O halde toplumun eşitlik, özgürlük ve adalet ilkeleri olarak anlam kazanan Tanrıça-Afrodit-Melek formlarının, toplumsal ahlak veya düzen açısından kadın anayasasının temel ilkeleri olarak yeniden anlamlaştırılması, gerek aile ve devlet hukukunun içerilmiş kölelik formasyonları olarak anlam kazanan ana-kızkardeş-karı statülerinden kadını kurtarmak, gerek toplumsal kaosun kaynağındaki kadın özgürlük sorununu çözmek, gerekse de toplumsal düzeni yeniden sağlamak açısından hayati önemdedir. Nitekim kaos-kriz toplumu olarak tanımladığımız günümüz toplumsallığının yaşadığı çözülmenin (sosyal çözülme) kaynağında, ilke düzeyindeki bu üç toplumsal formasyonun yitip gitmesi ve yerine, namus ve hukuk kanunlarının belirlediği ana-kızkardeş-karı statülerinin geçmiş olması yatmaktadır.

Kadın hapsedildiği bu statülere rağmen, hala toplumsal ahlaktaki rolünü oynamaya devam etmektedir.
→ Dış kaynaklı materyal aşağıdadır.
(** [save_settings]: the store and the file afterwards and the returned
    flag.  The given settings are merged into the store before anything is
    written. *)
Definition save_settings (d : disk) (f : file) (cfg : ConfigManager)
    (input : option (gmap string value)) : ConfigManager * file * bool :=
  let cfg' :=
    match input with
    | Some given => {| settings := validated given ∪ settings cfg |}
    | None => cfg
    end in
  match d with
  | DiskError => (cfg', f, false)
  | DiskOk => (cfg', Some (JsonObject (settings cfg')), true)
  end.

Definition get_setting (cfg : ConfigManager) (key : string) (default : value)
  : value :=
  match settings cfg !! key with
  | Some v => v
  | None => default
  end.

Definition set_setting (cfg : ConfigManager) (key : string) (v : value)
  : ConfigManager :=
  if bool_decide (is_Some (default_settings !! key))
  then {| settings := <[key := v]> (settings cfg) |}
  else cfg.

Definition get_all_settings (cfg : ConfigManager) : gmap string value :=
  settings cfg.

Definition reset_to_defaults (cfg : ConfigManager) : ConfigManager :=
  {| settings := default_settings |}.

(** The keys of the store are the keys of the schema: what the constructor
    establishes and every method keeps. *)
Definition well_formed (cfg : ConfigManager) : Prop :=
  forall key, is_Some (settings cfg !! key) <-> is_Some (default_settings !! key).

(** All keys of a settings map belong to the schema. *)
Definition conforms (input : gmap string value) : Prop :=
  forall key, is_Some (input !! key) -> is_Some (default_settings !! key).

(** [backup_settings]: the backup file afterwards and the returned flag;
    the store is written as it is, to the given path or to a new one named
    after the time. *)
Definition backup_settings (d : disk) (backup : file) (cfg : ConfigManager)
  : file * bool :=
  match d with
  | DiskError => (backup, false)
  | DiskOk => (Some (JsonObject (settings cfg)), true)
  end.

(** [restore_from_backup]: a missing file and one that cannot be read as a
    JSON object give [False]; else the entries of the backup whose key is
    in the schema are put over the store. *)
Definition restore_from_backup (backup : file) (cfg : ConfigManager)
  : ConfigManager * bool :=
  match backup with
  | None => (cfg, false)
  | Some Unreadable => (cfg, false)
  | Some (JsonObject backup_settings) =>
      ({| settings := validated backup_settings ∪ settings cfg |}, true)
  end.
End Config.

(* ===================================================================== *)
(** ** Sample data for the worked cases *)
(* ===================================================================== *)

Module Samples.
Import Float64 DateTime.
Local Open Scope Z_scope.

(** 2024-04-24 at noon, and the same day one half second past midnight. *)
Definition noon : datetime :=
  {| year := 2024; month := 4; day := 24;
     hour := 12; minute := 0; second := 0; microsecond := 0 |}.
Definition after_midnight : datetime :=
  {| year := 2024; month := 4; day := 24;
     hour := 0; minute := 0; second := 0; microsecond := 500000 |}.

Definition recording_at (rid : string) (t : datetime) (seconds : Z)
    (lang : option string) : Database.Recording :=
  {| Database.id := rid;
     Database.timestamp := t;
     Database.filename := (rid ++ ".wav")%string;
     Database.transcription := "hello world";
     Database.duration := of_Z seconds;
     Database.language := lang;
     Database.model_used := Some "base"%string;
     Database.file_size := Some 32044;
     Database.settings := Some "{}"%string |}.
Lemma login_after_any_traffic_witness :
  exists token,
    fst (login late (post alice)
           (serve_all [(env0, PostRegister, post alice);
                       (env0, PostRegister, post alice_other_password);
                       (env0, PostLogout, post VUndefined);
                       (env0, PostRegister, post root)] empty)) =
      Ok (json 200 (VObj [("token", VStr token)])).
Proof.
  apply (login_after_any_traffic env0 late (post alice) (post alice)
           [(env0, PostRegister, post alice_other_password);
            (env0, PostLogout, post VUndefined);
            (env0, PostRegister, post root)]
           empty "a@x.com" "pw1" VUndefined "user" "s3cret"); done.
Defined.

Lemma register_then_login_witness :
  exists user w1 token w2,
    register env0 (post alice) empty = (Ok (json 201 (user_json user)), w1)
    /\ login env0 (post alice) w1 = (Ok (json 200 (VObj [("token", VStr token)])), w2)
    /\ User.email user = "a@x.com"
    /\ jwt_verify env0 token (JWT_SECRET env0) =
         inr (Jwt.mkClaims (User.id user) (User.role user) (now env0) (now env0 + 3600)%N).
Proof.
  apply (register_then_login env0 env0 (post alice) (post alice) empty
           "a@x.com" "pw1" VUndefined "user" "s3cret"); done.
Defined.

Lemma login_failures_indistinguishable_witness :
  fst (login env0 (post alice) empty) = Ok (send 401 "Invalid email or password")
  /\ fst (login env0 (post alice_other_password) with_alice) =
       fst (login env0 (post alice) empty).
Proof.
  apply (login_failures_indistinguishable env0 env0 (post alice) (post alice_other_password)
           empty with_alice "a@x.com" "a@x.com" (VStr "pw1") "pw2" alice_row);
    vm_compute; reflexivity.
Defined.

Lemma non_admin_forbidden_on_admin_only_witness :
  get_admin env0 (get (Some ("Bearer " ++ alice_token))) with_alice =
    (Ok (sendStatus 403), with_alice)
  /\ status (sendStatus 403) = 403%nat
  /\ get_user env0 (get (Some ("Bearer " ++ alice_token))) with_alice =
       (Ok (send 200 "Welcome User"), with_alice).
Proof.
  apply (non_admin_forbidden_on_admin_only env0 (get (Some ("Bearer " ++ alice_token)))
           with_alice alice_token (Jwt.mkClaims 1 "user" 1700000000 1700003600));
    [vm_compute; reflexivity | done | vm_compute; reflexivity | done].
Defined.

Lemma register_duplicate_email_witness :
  fst (register env0 (post alice_other_password) with_alice) =
    Ok (send 400 "User already exists")
  /\ send 400 "User already exists" <> send 400 "Email and password are required"
  /\ users (snd (register env0 (post alice_other_password) with_alice)) = users with_alice
  /\ users (snd (register env0 (post alice_other_password) with_alice)) !! "a@x.com" =
       Some alice_row.
Proof.
  apply (register_duplicate_email env0 (post alice_other_password) with_alice
           "a@x.com" "pw2" VUndefined alice_row); try done.
Defined.

Lemma token_accepted_until_expiry_witness :
  exists token user,
    json 200 (VObj [("token", VStr alice_token)]) = json 200 (VObj [("token", VStr token)])
    /\ Jwt.iat user = now env0
    /\ Jwt.exp user = (now env0 + 3600)%N
    /\ forall env' req' w'',
         JWT_SECRET env' = JWT_SECRET env0 ->
         headers_authorization req' = Some ("Bearer " ++ token) ->
         authenticateJWT env' req' w'' =
           (Ok (if (now env' <? now env0 + 3600)%N
                then Next (mkRequest (req_body req') (headers_authorization req') (Some user))
                else Respond (sendStatus 403)),
            w'').
Proof.
  apply (token_accepted_until_expiry env0 (post alice) with_alice
           (json 200 (VObj [("token", VStr alice_token)]))
           (snd (login env0 (post alice) with_alice)));
    vm_compute; reflexivity.
Defined.

Lemma register_with_chosen_role_witness :
  exists user w1,
    register env0 (post root) with_alice = (Ok (json 201 (user_json user)), w1)
    /\ users w1 !! "r@x.com" = Some user
    /\ User.role user = "admin"
    /\ ("admin" = "admin" ->
        forall env' req' key env'' req'',
          property (req_body req') "email" = Ok (VStr "r@x.com") ->
          property (req_body req') "password" = Ok (VStr "pw9") ->
          JWT_SECRET env' = Some key -> key <> "" ->
          JWT_SECRET env'' = Some key ->
          (now env'' < now env' + 3600)%N ->
          exists token w2,
            login env' req' w1 = (Ok (json 200 (VObj [("token", VStr token)])), w2)
            /\ (headers_authorization req'' = Some ("Bearer " ++ token) ->
                get_admin env'' req'' w2 = (Ok (send 200 "Welcome Admin"), w2))).
Proof.
  apply (register_with_chosen_role env0 (post root) with_alice "r@x.com" "pw9" "admin");
    done.
Defined.

Lemma role_decides_admin_access_witness :
  exists row w1 token w2,
    register env0 (post alice) empty = (Ok (json 201 (user_json row)), w1)
    /\ User.role row = "user"
    /\ (truthy VUndefined = false -> "user" = "user")
    /\ login env0 (post alice) w1 = (Ok (json 200 (VObj [("token", VStr token)])), w2)
    /\ (headers_authorization (get (Some ("Bearer " ++ alice_token))) =
          Some ("Bearer " ++ token) ->
        get_user env0 (get (Some ("Bearer " ++ alice_token))) w2 =
          (Ok (send 200 "Welcome User"), w2)
        /\ get_admin env0 (get (Some ("Bearer " ++ alice_token))) w2 =
             (Ok (if String.eqb "user" "admin" then send 200 "Welcome Admin"
                  else sendStatus 403), w2)).
Proof.
  apply (role_decides_admin_access env0 env0 env0 (post alice) (post alice)
           (get (Some ("Bearer " ++ alice_token))) empty
           "a@x.com" "pw1" VUndefined "user" "s3cret"); done.
Defined.

Lemma authorization_scheme_is_ignored_witness :
  bearer_token (mkRequest VUndefined (Some ("Basic " ++ alice_token)) None) = Some alice_token
  /\ bearer_token (mkRequest VUndefined (Some ("Basic " ++ alice_token ++ " " ++ "x y")) None) =
       Some alice_token
  /\ get_user env0 (mkRequest VUndefined (Some ("Basic " ++ alice_token)) None) with_alice =
       get_user env0 (mkRequest VUndefined (Some ("Bearer " ++ alice_token)) None) with_alice
  /\ get_user env0 (mkRequest VUndefined (Some ("Basic " ++ alice_token ++ " " ++ "x y")) None)
         with_alice =
       get_user env0 (mkRequest VUndefined (Some ("Bearer " ++ alice_token)) None) with_alice
  /\ get_admin env0 (mkRequest VUndefined (Some ("Basic " ++ alice_token)) None) with_alice =
       get_admin env0 (mkRequest VUndefined (Some ("Bearer " ++ alice_token)) None) with_alice
  /\ get_admin env0 (mkRequest VUndefined (Some ("Basic " ++ alice_token ++ " " ++ "x y")) None)
         with_alice =
       get_admin env0 (mkRequest VUndefined (Some ("Bearer " ++ alice_token)) None) with_alice.
Proof.
  apply (authorization_scheme_is_ignored env0 "Basic" alice_token "x y" VUndefined None
           with_alice); vm_compute; reflexivity.
Defined.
Keza kadının bu misyonunu yerine getirmemesi halinde, ortada toplum diye bir şey kalmaz. Ancak, buradaki sorun, kadının bu toplumsal misyonunun erkeğin sınırlarına hapsedilmiş olması ve dolayısıyla misyonunun gerektirdiği kadarını yerine getiremiyor olmasıdır.

Örneğin günümüz açısından toplumsal düzenin sağlanmasında önemli bir rolü olan eğitim alanın başat aktörü yine kadındır. Bildiğiniz gibi eğitim alanı çocuğu, var olan toplumsal düzene katmak için hazırlar. Ancak bu alan için çocuk yetiştiren annenin çocuğun ilk eğitmencisi olması itibariyle oynadığı rol, kesinlikle eğitim kurumlarınkinden daha belirleyicidir. Zira devletlerin eğitim alanı, çocuğun daha çok analitik düşüncesini geliştiren ve daha ağırlıkta bu düşüncenin kullanacağı mesleki yetenekler kazandıran kurumlardan meydana gelmektedir.